We can write this as: 

$$A = LU$$

where $A$ is a matrix, $L$ is the lower triangular matrix and $U$ is the upper triangular matrix. 

In this article, we will talk about three different ways to decompose a matrix into a lower and upper triangular matrices, and they differ in the way they set up the Lower or Upper triangular matrix:
1. Doolittle ($diag(L) = 1$)
2. Crout ($diag(U) = 1$)
3. Cholesky ($diag(U) = diag(L)$)

We will dive into each one and show how different set ups give us the same result. 

1. <b> Doolittle </b>

In this method of LU decomposition, the Lower Matrix is set up as:

$L_{3x3} = \begin{pmatrix} 
        1 & 0 & 0  \\
        x & 1 & 0  \\
        x & x & 1 \\
     \end{pmatrix}$

where x is any number. 

Let A be a 3x3 matrix 

$A = \begin{pmatrix} 
        1 & 2 & 4  \\
        3 & 8 & 14 \\
        2 & 6 & 13  
     \end{pmatrix}$

We can set the $L$ and $U$ matrix as:

$L = \begin{pmatrix} 
        1 & 0 & 0  \\
        L_{2,1} & 1 & 0 \\
        L_{3,1} & L_{3,2} & 1  
     \end{pmatrix}$

$U = \begin{pmatrix} 
        U_{1,1} & U_{1,2} & U_{1,3}  \\
        0 & U_{2,2} & U_{2,3} \\
        0 & 0 & U_{3,3}  
     \end{pmatrix}$

We can caluculate the product LU as:

$LU = \begin{pmatrix} 
        U_{1,1} & U_{1,2} & U_{1,3}  \\
        L_{2,1}U_{1,1} & L_{2,1}U_{1,2} + U_{2,2} & L_{2,1}U_{1,3} + U_{2,3} \\
        L_{3,1}U_{1,1} & L_{3,1}U_{1,2} + L_{3,2}U_{2,2} & L_{3,1}U_{1,3} + L_{3,2}U_{2,3} + U_{3,3}  
     \end{pmatrix}=
     \begin{pmatrix}
        1 & 2 & 4  \\
        3 & 8 & 14 \\
        2 & 6 & 13  
     \end{pmatrix}$

Once you solve the above equation we get the following values:

$L = \begin{pmatrix} 
        1 & 0 & 0  \\
        3 & 1 & 0 \\
        2 & 1 & 1  
     \end{pmatrix}$
$U = \begin{pmatrix} 
        1 & 2 & 4  \\
        0 & 2 & 2 \\
        0 & 0 & 3  
     \end{pmatrix}$

We can confirm, multiplying these two matrices would give us the original matrix A. 

In [1]:
import numpy as np

In [2]:
l = np.array([[1,0,0],[3,1,0],[2,1,1]])
u = np.array([[1,2,4], [0,2,2],[0,0,3]])

In [3]:
np.matmul(l,u)

array([[ 1,  2,  4],
       [ 3,  8, 14],
       [ 2,  6, 13]])

As you can see, the product produces the same matrix A. 

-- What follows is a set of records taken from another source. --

(* ===== verification/Agps.v ===== *)
(** * AGPS data-call state machine and its manager

    [src/gps/gnss/Agps.h] and [src/gps/gnss/Agps.cpp].  Subscribers are heap
    objects: the subscriber list holds pointers, and the current subscriber may
    alias an element of the list or a stack object of [requestATL].  The model
    keeps them in a store, so that a use after free is undefined behaviour. *)
From S2P Require Import Prelude.

(** ** Constants ([gps_extended_c.h], [loc_gps.h]) *)
Definition LOC_AGPS_TYPE_INVALID : Z := -1.
Definition LOC_AGPS_TYPE_SUPL : Z := 1.
Definition LOC_AGPS_TYPE_WWAN_ANY : Z := 3.
Definition LOC_AGPS_TYPE_SUPL_ES : Z := 5.
Definition AGPS_APN_BEARER_INVALID : Z := 0.
Definition LOC_APN_TYPE_MASK_SUPL : Z := 0x10.
Definition LOC_APN_TYPE_MASK_EMERGENCY : Z := 0x200.
Definition AGPS_ATL_TYPE_SUPL : Z := 1.
Definition AGPS_ATL_TYPE_SUPL_ES : Z := 2.
Definition AGPS_ATL_TYPE_WWAN : Z := 4.
Definition LOC_GPS_CAPABILITY_MSB : Z := 2.
Definition LOC_GPS_CAPABILITY_MSA : Z := 4.
Definition LOC_GPS_REQUEST_AGPS_DATA_CONN : Z := 1.
Definition LOC_GPS_RELEASE_AGPS_DATA_CONN : Z := 2.
Definition MAX_APN_LEN : Z := 100.

(** ** Data *)
Inductive AgpsState :=
  | AGPS_STATE_INVALID | AGPS_STATE_RELEASED | AGPS_STATE_PENDING
  | AGPS_STATE_ACQUIRED | AGPS_STATE_RELEASING.
#[export] Instance AgpsState_eq_dec : EqDecision AgpsState.
Proof. solve_decision. Defined.

Inductive AgpsEvent :=
  | AGPS_EVENT_INVALID | AGPS_EVENT_SUBSCRIBE | AGPS_EVENT_UNSUBSCRIBE
  | AGPS_EVENT_GRANTED | AGPS_EVENT_RELEASED | AGPS_EVENT_DENIED.

Inductive AgpsNotificationType :=
  | AGPS_NOTIFICATION_TYPE_INVALID
  | AGPS_NOTIFICATION_TYPE_FOR_ALL_SUBSCRIBERS
  | AGPS_NOTIFICATION_TYPE_FOR_INACTIVE_SUBSCRIBERS
  | AGPS_NOTIFICATION_TYPE_FOR_ACTIVE_SUBSCRIBERS.

Record AgpsSubscriber := MkSub {
  mConnHandle : Z;
  mWaitForCloseComplete : bool;
  mIsInactive : bool;
  sApnTypeMask : Z }.

Definition setInactive (s : AgpsSubscriber) : AgpsSubscriber :=
  MkSub (mConnHandle s) (mWaitForCloseComplete s) true (sApnTypeMask s).

(** A pointer to a subscriber. *)
Definition ptr := positive.

(** [mApnTypeMask] is not initialised by the constructor: [None] until
    [setApnTypeMask].  [mFrameworkStatusV4Cb] records whether the callback is
    non-NULL. *)
Record AgpsStateMachine := MkSM {
  mSubscriberList : list ptr;
  mCurrentSubscriber : option ptr;
  mState : AgpsState;
  mFrameworkStatusV4Cb : bool;
  mAgpsType : Z;
  mApnTypeMask : option Z;
  mAPN : option string;
  mAPNLen : Z;
  mBearer : Z }.

Definition newStateMachine (agpsType : Z) : AgpsStateMachine :=
  MkSM [] None AGPS_STATE_RELEASED false agpsType None None 0 AGPS_APN_BEARER_INVALID.

Definition set_mSubscriberList l sm := MkSM l (mCurrentSubscriber sm) (mState sm)
  (mFrameworkStatusV4Cb sm) (mAgpsType sm) (mApnTypeMask sm) (mAPN sm) (mAPNLen sm) (mBearer sm).
Definition set_mState st sm := MkSM (mSubscriberList sm) (mCurrentSubscriber sm) st
  (mFrameworkStatusV4Cb sm) (mAgpsType sm) (mApnTypeMask sm) (mAPN sm) (mAPNLen sm) (mBearer sm).
Definition setCurrentSubscriber p sm := MkSM (mSubscriberList sm) (Some p) (mState sm)
  (mFrameworkStatusV4Cb sm) (mAgpsType sm) (mApnTypeMask sm) (mAPN sm) (mAPNLen sm) (mBearer sm).
Definition registerFrameworkStatusCallback cb sm := MkSM (mSubscriberList sm)
  (mCurrentSubscriber sm) (mState sm) cb (mAgpsType sm) (mApnTypeMask sm) (mAPN sm)
  (mAPNLen sm) (mBearer sm).
Definition setType ty sm := MkSM (mSubscriberList sm) (mCurrentSubscriber sm) (mState sm)
  (mFrameworkStatusV4Cb sm) ty (mApnTypeMask sm) (mAPN sm) (mAPNLen sm) (mBearer sm).
Definition setApnTypeMask m sm := MkSM (mSubscriberList sm) (mCurrentSubscriber sm) (mState sm)
  (mFrameworkStatusV4Cb sm) (mAgpsType sm) (Some m) (mAPN sm) (mAPNLen sm) (mBearer sm).
Definition setBearer b sm := MkSM (mSubscriberList sm) (mCurrentSubscriber sm) (mState sm)
  (mFrameworkStatusV4Cb sm) (mAgpsType sm) (mApnTypeMask sm) (mAPN sm) (mAPNLen sm) b.

(** [setAPN]: [apn] is NULL or a NUL-terminated string, [len] its announced
    length as an unsigned int.  The old name, an array, is deleted by [delete] and not by
    [delete []]: the language leaves that undefined, the model takes it to free the array,
    as the allocators of the platform do. *)
Definition setAPN (apn : option string) (len : Z) (sm : AgpsStateMachine) : AgpsStateMachine :=
  let mk a l := MkSM (mSubscriberList sm) (mCurrentSubscriber sm) (mState sm)
    (mFrameworkStatusV4Cb sm) (mAgpsType sm) (mApnTypeMask sm) a l (mBearer sm) in
  match apn with
  | None => mk None 0
  | Some str =>
      if (MAX_APN_LEN <? len) || negb (Z.of_nat (String.length str) =? len)
      then mk None 0 else mk (Some str) len
  end.

(** What the state machine sends out: ATL open and close status to the modem
    ([mAtlOpenStatusCb], [mAtlCloseStatusCb]) and data-connection requests to the
    framework ([mFrameworkStatusV4Cb]). *)
Inductive AgpsOut :=
  | AtlOpenStatus (handle isSuccess : Z) (apn : option string) (apnLen bearerType agpsType mask : Z)
  | AtlCloseStatus (handle isSuccess : Z)
  | FrameworkStatus (type mask status : Z).

(** The state a state-machine method works on: the store of subscribers, the
    machine itself ([this]) and the trace of its outputs. *)
Record SmSt := MkSmSt {
  heap : gmap ptr AgpsSubscriber;
  sm : AgpsStateMachine;
  outs : list AgpsOut }.
Abbreviation SmM := (CM SmSt).

Definition with_sm (f : AgpsStateMachine -> AgpsStateMachine) : SmM unit :=
  modify (fun s => MkSmSt (heap s) (f (sm s)) (outs s)).
Definition emit (o : AgpsOut) : SmM unit :=
  modify (fun s => MkSmSt (heap s) (sm s) (outs s ++ [o])).
Definition load (p : ptr) : SmM AgpsSubscriber :=
  s ← get; deref (heap s !! p).
Definition store (p : ptr) (sub : AgpsSubscriber) : SmM unit :=
  modify (fun s => MkSmSt (<[p := sub]> (heap s)) (sm s) (outs s)).
Definition new_sub (sub : AgpsSubscriber) : SmM ptr :=
  s ← get;
  let p := fresh (dom (heap s)) in
  _ ← store p sub; mret p.
(** [delete p], or the end of the lifetime of a stack object: only a live
    object may be deleted. *)
Definition delete_sub (p : ptr) : SmM unit :=
  _ ← load p;
  modify (fun s => MkSmSt (delete p (heap s)) (sm s) (outs s)).

(** ** State machine methods *)

(** The iterators of the source walk the list from a position; [it] is the rest
    of the list at the iterator. *)
Fixpoint anyActiveFrom (it : list ptr) : SmM bool :=
  match it with
  | [] => mret false
  | p :: it => sub ← load p; if negb (mIsInactive sub) then mret true else anyActiveFrom it
  end.
Definition anyActiveSubscribers : SmM bool :=
  s ← get; anyActiveFrom (mSubscriberList (sm s)).

Fixpoint anyEquals (it : list ptr) (toAdd : ptr) : SmM bool :=
  match it with
  | [] => mret false
  | p :: it =>
      sub ← load p; other ← load toAdd;
      if mConnHandle sub =? mConnHandle other then mret true else anyEquals it toAdd
  end.
Definition addSubscriber (subscriberToAdd : ptr) : SmM unit :=
  s ← get;
  found ← anyEquals (mSubscriberList (sm s)) subscriberToAdd;
  if (found : bool) then mret tt
  else
    sub ← load subscriberToAdd;
    cloned ← new_sub sub;
    with_sm (fun m => set_mSubscriberList (mSubscriberList m ++ [cloned]) m).

(** [kept] is the part of the list before the iterator. *)
Fixpoint deleteFrom (kept it : list ptr) (toDelete : ptr) : SmM unit :=
  match it with
  | [] => mret tt
  | p :: it =>
      sub ← load p; other ← load toDelete;
      if mConnHandle sub =? mConnHandle other then
        _ ← with_sm (set_mSubscriberList (kept ++ it));
        _ ← delete_sub p;
        deleteFrom kept it toDelete
      else deleteFrom (kept ++ [p]) it toDelete
  end.
Definition deleteSubscriber (subscriberToDelete : ptr) : SmM unit :=
  s ← get; deleteFrom [] (mSubscriberList (sm s)) subscriberToDelete.

Definition atlOpen (sub : AgpsSubscriber) (isSuccess : Z) : SmM unit :=
  s ← get;
  mask ← deref (mApnTypeMask (sm s));
  emit (AtlOpenStatus (mConnHandle sub) isSuccess (mAPN (sm s)) (mAPNLen (sm s))
          (mBearer (sm s)) (mAgpsType (sm s)) mask).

The second method is <b>Crout</b>. In this method the upper triangular matrix has 1's on its diagonal. 

Taking the same matrix A as an example:

$A = \begin{pmatrix} 
        1 & 2 & 4  \\
        3 & 8 & 14 \\
        2 & 6 & 13  
     \end{pmatrix}$
     
We can set the $L$ and $U$ matrix as:

$L = \begin{pmatrix} 
        L_{1,1} & 0 & 0  \\
        L_{2,1} & L_{2,2} & 0 \\
        L_{3,1} & L_{3,2} & L_{3,3}  
     \end{pmatrix}$

$U = \begin{pmatrix} 
        1 & U_{1,2} & U_{1,3}  \\
        0 & 1 & U_{2,3} \\
        0 & 0 & 1  
     \end{pmatrix}$
     
The product of the two matrices would be:

$LU = \begin{pmatrix} 
        L_{1,1} & L_{1,1}U_{1,2} & L_{1,1}U_{1,3}  \\
        L_{2,1} & L_{2,1}U_{1,2} + L_{2,2} & L_{2,1}U_{1,3} + L_{2,2}U_{2,3} \\
        L_{3,1} & L_{3,1}U_{1,2} + L_{3,2} & L_{3,1}U_{1,3} + L_{3,2}U_{2,3} + L_{3,3}  
     \end{pmatrix}=
     \begin{pmatrix}
        1 & 2 & 4  \\
        3 & 8 & 14 \\
        2 & 6 & 13  
     \end{pmatrix}$
     
Once you solve the above equation we get the following values:

$L = \begin{pmatrix} 
        1 & 0 & 0  \\
        3 & 2 & 0 \\
        2 & 2 & 3  
     \end{pmatrix}$
$U = \begin{pmatrix} 
        1 & 2 & 4  \\
        0 & 1 & 1 \\
        0 & 0 & 1  
     \end{pmatrix}$
     
We can confirm the product of these two matrices would give us the original matrix A.

In [4]:
l = np.array([[1,0,0],[3,2,0],[2,2,3]])
u = np.array([[1,2,4], [0,1,1],[0,0,1]])

In [5]:
np.matmul(l,u)

array([[ 1,  2,  4],
       [ 3,  8, 14],
       [ 2,  6, 13]])

Finally, the last method is <b>Cholesky</b> method where both the diagonals of the upper and lower triangular matrix are the same.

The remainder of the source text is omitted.